[WHAT IS EXPECTED]
Print nothing except the lines of the listing below from the line with "Definition UNDERLINE : Z := Z.shiftl 1 1." to the line with "#[export] Instance cell_eq_dec", each exactly as written, both ends included.
==== RECORDS PROVIDED
(* ===== verification/Cell.v ===== *)
(** * Screen cells ([crates/term/src/cell.rs])

    A character is its code point, an attribute byte is a number below 256. *)

From S2P Require Import Prelude.

(** @ crates/term/src/cell.rs:3-13 Color *)
Inductive Color :=
| Default
| Indexed (n : Z)
| Rgb (r g b : Z).

#[export] Instance color_eq_dec : EqDecision Color.
Proof. solve_decision. Defined.

(** The attribute bits. @ crates/term/src/cell.rs:15-27 flags *)
Definition BOLD : Z := Z.shiftl 1 0.
Definition UNDERLINE : Z := Z.shiftl 1 1.
Definition REVERSE : Z := Z.shiftl 1 2.
Definition ITALIC : Z := Z.shiftl 1 3.
Definition DIM : Z := Z.shiftl 1 4.
Definition HIDDEN : Z := Z.shiftl 1 5.
Definition STRIKE : Z := Z.shiftl 1 6.
Definition PREDICTED : Z := Z.shiftl 1 7.

(** @ crates/term/src/cell.rs:29-36 Cell *)
Record Cell := mkCell {
  ch : Z;
  fg : Color;
  bg : Color;
  flags : Z;
}.

#[export] Instance cell_eq_dec : EqDecision Cell.
Proof. solve_decision. Defined.

(** [Cell::default()] and [Cell::blank()].
    @ crates/term/src/cell.rs:38-52 Cell::blank *)
Definition blank : Cell := {| ch := 32; fg := Default; bg := Default; flags := 0 |}.

#[export] Instance cell_inhabited : Inhabited Cell := populate blank.

(** @ crates/term/src/cell.rs:54-56 Cell::is_blank *)
Definition is_blank (c : Cell) : bool := bool_decide (c = blank).

(** A [char] is a Unicode scalar value. *)
Definition is_char (c : Z) : Prop := 0 ≤ c < 0x110000 ∧ ¬ (0xD800 ≤ c < 0xE000).

#[export] Instance is_char_dec c : Decision (is_char c).
Proof. unfold is_char. apply _. Defined.

Definition color_wf (c : Color) : Prop :=
  match c with
  | Default => True
  | Indexed n => is_u8 n
  | Rgb r g b => is_u8 r ∧ is_u8 g ∧ is_u8 b
  end.

(** The field types of the struct. *)
Definition cell_wf (c : Cell) : Prop :=
  is_char (ch c) ∧ color_wf (fg c) ∧ color_wf (bg c) ∧ is_u8 (flags c).

Lemma blank_wf : cell_wf blank.
Proof. unfold cell_wf, is_char; cbn. split_and!; try lia_ints; done. Qed.
#[export] Hint Resolve blank_wf : noissh.
(* ===== verification/Literal.v ===== *)
(** * Text written out

    Strings of the source as lists of characters, for messages and shell commands. *)

From Stdlib Require Import Ascii String.
From stdpp Require Import list.
From S2P Require Import Prelude Text.

(** The characters of a literal. *)
Definition str (s : string) : list Z :=
  default [] (from_utf8 ((λ a, Z.of_nat (nat_of_ascii a)) <$> list_ascii_of_string s)).
(** Shell text, with a backtick (which none of it uses) for the double quote. *)
Definition shell_text (s : string) : list Z := (λ c, if c =? 96 then 34 else c) <$> str s.
(** Without an error of the socket a flush only takes bytes off the front of the
    queue. *)
Lemma flush_out_shape answers : ∀ s, WrFailed ∉ answers ∨ phase (flush_out answers s) ≠ Failed →
  ∃ l, s = queued l (flush_out answers s).
Proof.
  induction answers as [|a answers IH]; intros s Hs; cbn [flush_out] in *.
  { exists []. destruct s as [? []]; done. }
  destruct (out s) as [|b l] eqn:Ho; [exists []; destruct s; by cbn in *; subst|].
  assert (s = queued [] s) as Hself by by destruct s.
  destruct a as [[|n]| | |].
  - by exists [].
  - destruct (IH (mkSocksConn (inbuf s) (drop (S n) (b :: l)) (phase s) (target s))) as [k Hk].
    { destruct Hs as [Hs|]; [|by right]. left. by apply not_elem_of_cons in Hs as []. }
    exists (take (S n) (b :: l) ++ k). destruct s as [i o ph tg]. cbn [out inbuf phase target] in *. subst o.
    revert Hk. generalize (flush_out answers (mkSocksConn i (drop (S n) (b :: l)) ph tg)).
    intros [i' o' ph' tg'] [= -> Hd -> ->]. unfold queued. cbn [inbuf out phase target].
    f_equal. rewrite <- (assoc_L (++)). etrans; [symmetry; apply (take_drop (S n))|]. f_equal. exact Hd.
  - destruct (IH s) as [k Hk].
    { destruct Hs as [Hs|]; [|by right]. left. by apply not_elem_of_cons in Hs as []. }
    by exists k.
  - by exists [].
  - destruct Hs as [[]%not_elem_of_cons|[]]; done.
Qed.

Lemma flush_out_queued answers s :
  WrFailed ∉ answers ∨ phase (flush_out answers s) ≠ Failed →
  queued (flushed answers s) (flush_out answers s) = s.
Proof.
  intros [l Hl]%flush_out_shape. unfold flushed. revert Hl. generalize (flush_out answers s).
  intros s' ->. cbn [queued out]. by rewrite length_app, Nat.add_sub, take_app_length.
Qed.
(** What a header has after the checks. *)
Lemma get_header_range bytes pos h p :
  get_header bytes pos = Some (Ok (h, p)) →
  0 ≤ h_rows h ∧ 0 ≤ h_cols h ∧ 0 ≤ h_row h ∧ 0 ≤ h_col h.
Proof.
  assert (∀ pos v p, get_vi bytes pos = Some (Ok (v, p)) → 0 ≤ v) as Hv.
  { intros pos0 v p0 H. unfold get_vi, reader_map_err in H.
    destruct (get_varint bytes pos0) as [[[v' p']|]|] eqn:Hg; [|done..].
    injection H as <- _. apply get_varint_range in Hg. apply Hg. }
  unfold get_header. intros (tag & p1 & _ & H)%reader_bind_ok.
  apply reader_bind_ok in H as (r & p2 & Hr & H).
  apply reader_bind_ok in H as (c & p3 & Hc & H).
  apply reader_bind_ok in H as (row & p4 & Hrow & H).
  apply reader_bind_ok in H as (col & p5 & Hcol & H).
  apply reader_bind_ok in H as (v & p6 & _ & [= <- _]).
  cbn. split_and!; by eapply Hv.
Qed.

Lemma apply_cells_wf g bytes h pos :
  grid_wf g → Forall is_u8 bytes → bad_dimensions h = false → 0 ≤ h_rows h → 0 ≤ h_cols h →
  (pos ≤ length bytes)%nat →
  ∃ r g', apply_cells g bytes h pos = Some (r, g') ∧
  grid_wf g' ∧ ((rows g' = rows g ∧ cols g' = cols g) ∨ sendable g') ∧
  (is_ok r = true → Z.of_nat (rows g') = h_rows h ∧ Z.of_nat (cols g') = h_cols h).
Proof.
  intros Hwf Hb Hdim Hr0 Hc0 Hp. unfold bad_dimensions in Hdim.
  apply orb_false_iff in Hdim as [[[Hr%Z.eqb_neq Hc%Z.eqb_neq]%orb_false_iff _]%orb_false_iff
    Hmax%Z.ltb_ge].
  unfold apply_cells. set (same := (_ =? h_rows h) && _).
  assert (same = true → Z.of_nat (rows g) = h_rows h ∧ Z.of_nat (cols g) = h_cols h) as Hsame
    by (unfold same; by rewrite andb_true_iff, !Z.eqb_eq).
  destruct (h_tag h =? TAG_FULL); [|destruct (h_tag h =? TAG_DELTA)].
  - set (g1 := if same then g else _).
    assert (grid_wf g1 ∧ Z.of_nat (rows g1) = h_rows h ∧ Z.of_nat (cols g1) = h_cols h) as
      (Hwf1 & Hr1 & Hc1).
    { unfold g1. destruct same; [by destruct Hsame|]. split; [apply grid_new_wf|].
      cbn -[Nat.max]. lia. }
    assert (sendable g1) as Hs1 by (unfold sendable; rewrite Nat2Z.inj_mul, Hr1, Hc1; lia).
    destruct (gw_cells _ Hwf1) as [Hl1 _].
    destruct (full_loop_wf (Z.to_nat (h_rows h * h_cols h)) bytes Hb 0 pos g1 Hwf1)
      as (r & g' & -> & Hw & Hr2 & Hc2); [rewrite Hl1, <- Hr1, <- Hc1; lia|done|].
    exists r, g'. split_and!; [done|done| |intros _; split; congruence].
    right. unfold sendable. by rewrite Hr2, Hc2.
  - destruct same; [|by eexists _, _; split_and!; [|..|left|]]. cbn [negb]. destruct Hsame as [Hs1 Hs2]; [done|].
    destruct (get_vi_calm bytes pos Hp) as [[[count p]|e] Hv]; rewrite Hv; cbn [mbind option_bind];
      [|by eexists _, _; split_and!; [|..|left|]].
    apply get_vi_advances in Hv; [|done].
    destruct (delta_loop_wf bytes Hb (S (length bytes)) count p g Hwf) as (r & g' & -> & Hw & Hr2 & Hc2);
      [lia..|].
    exists r, g'. split_and!; [done|done|by left|intros _; split; congruence].
  - by eexists _, _; split_and!; [|..|left|].
Qed.

(** C39 Hostile diffs: whatever bytes a diff has, applying it to a well-formed grid
    does not panic, and leaves a well-formed grid, of the old dimensions or of at most
    [MAX_CELLS] cells — also when it fails half way. *)
Theorem apply_diff_is_safe g bytes :
  grid_wf g → Forall is_u8 bytes →
  let '(r, g') := apply_diff g bytes in
  apply_diff_checked g bytes = Some (r, g') ∧
  grid_wf g' ∧ ((rows g' = rows g ∧ cols g' = cols g) ∨ sendable g').
Proof.
  intros Hwf Hb. unfold apply_diff, apply_diff_checked.
  destruct (get_header_calm bytes 0%nat ltac:(lia)) as [[[h pos]|e] Hh]; rewrite Hh;
    cbn [mbind option_bind default]; [|by split_and!; [| |left]].
  pose proof (get_header_advances bytes 0%nat _ _ ltac:(lia) Hh).
  apply get_header_range in Hh as (Hr & Hc & Hrow & Hcol).
  destruct (bad_dimensions h) eqn:Hd; [by split_and!; [| |left]|].
  destruct (apply_cells_wf g bytes h pos Hwf Hb Hd Hr Hc) as ([p|e] & g' & -> & Hwf' & Hdims & Hok);
    [lia| |by split].
  cbn [mbind option_bind default]. destruct Hok as [Hr' Hc']; [done|]. split_and!; [done| |done].
  pose proof (gw_rows _ Hwf'). pose proof (gw_cols _ Hwf').
  destruct Hwf'. split; cbn; try done; lia.
Qed.

(** Two well-formed grids of the same size can be compared cell by cell. *)
Lemma changes_calm base target ks :
  Forall (λ i, (i < length (cells base))%nat ∧ (i < length (cells target))%nat) ks →
  changes_checked base target ks =
    Some (filter (λ i, cells target !!! i ≠ cells base !!! i) ks).
Proof.
  induction 1 as [|i ks [Hb Ht] _ IH]; cbn [changes_checked]; [done|].
  rewrite (list_lookup_lookup_total_lt (cells target) i), (list_lookup_lookup_total_lt (cells base) i) by done.
  cbn [mbind option_bind]. rewrite IH. cbn [mbind option_bind]. rewrite filter_cons.
  by destruct (decide (cells target !!! i ≠ cells base !!! i)) as [Hd|Hd]; case_bool_decide.
Qed.

Lemma encode_diff_calm base target :
  grid_wf target → (∀ b, base = Some b → grid_wf b) →
  encode_diff_checked base target = Some (encode_diff base target).
Proof.
  intros Ht Hb. destruct base as [b|]; [|done]. cbn [encode_diff_checked encode_diff].
  destruct (Nat.eqb_spec (rows b) (rows target)) as [Hr|]; [|done].
  destruct (Nat.eqb_spec (cols b) (cols target)) as [Hc|]; [|done]. cbn [andb].
  destruct (gw_cells _ Ht) as [Hlt _], (gw_cells _ (Hb b eq_refl)) as [Hlb _].
  rewrite changes_calm; [done|]. apply Forall_forall. intros i Hi%elem_of_seq.
  rewrite Hlb, Hr, Hc, <- Hlt. lia.
Qed.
========
[TASK OUTPUT]
Definition UNDERLINE : Z := Z.shiftl 1 1.
Definition REVERSE : Z := Z.shiftl 1 2.
Definition ITALIC : Z := Z.shiftl 1 3.
Definition DIM : Z := Z.shiftl 1 4.
Definition HIDDEN : Z := Z.shiftl 1 5.
Definition STRIKE : Z := Z.shiftl 1 6.
Definition PREDICTED : Z := Z.shiftl 1 7.

(** @ crates/term/src/cell.rs:29-36 Cell *)
Record Cell := mkCell {
  ch : Z;
  fg : Color;
  bg : Color;
  flags : Z;
}.

#[export] Instance cell_eq_dec : EqDecision Cell.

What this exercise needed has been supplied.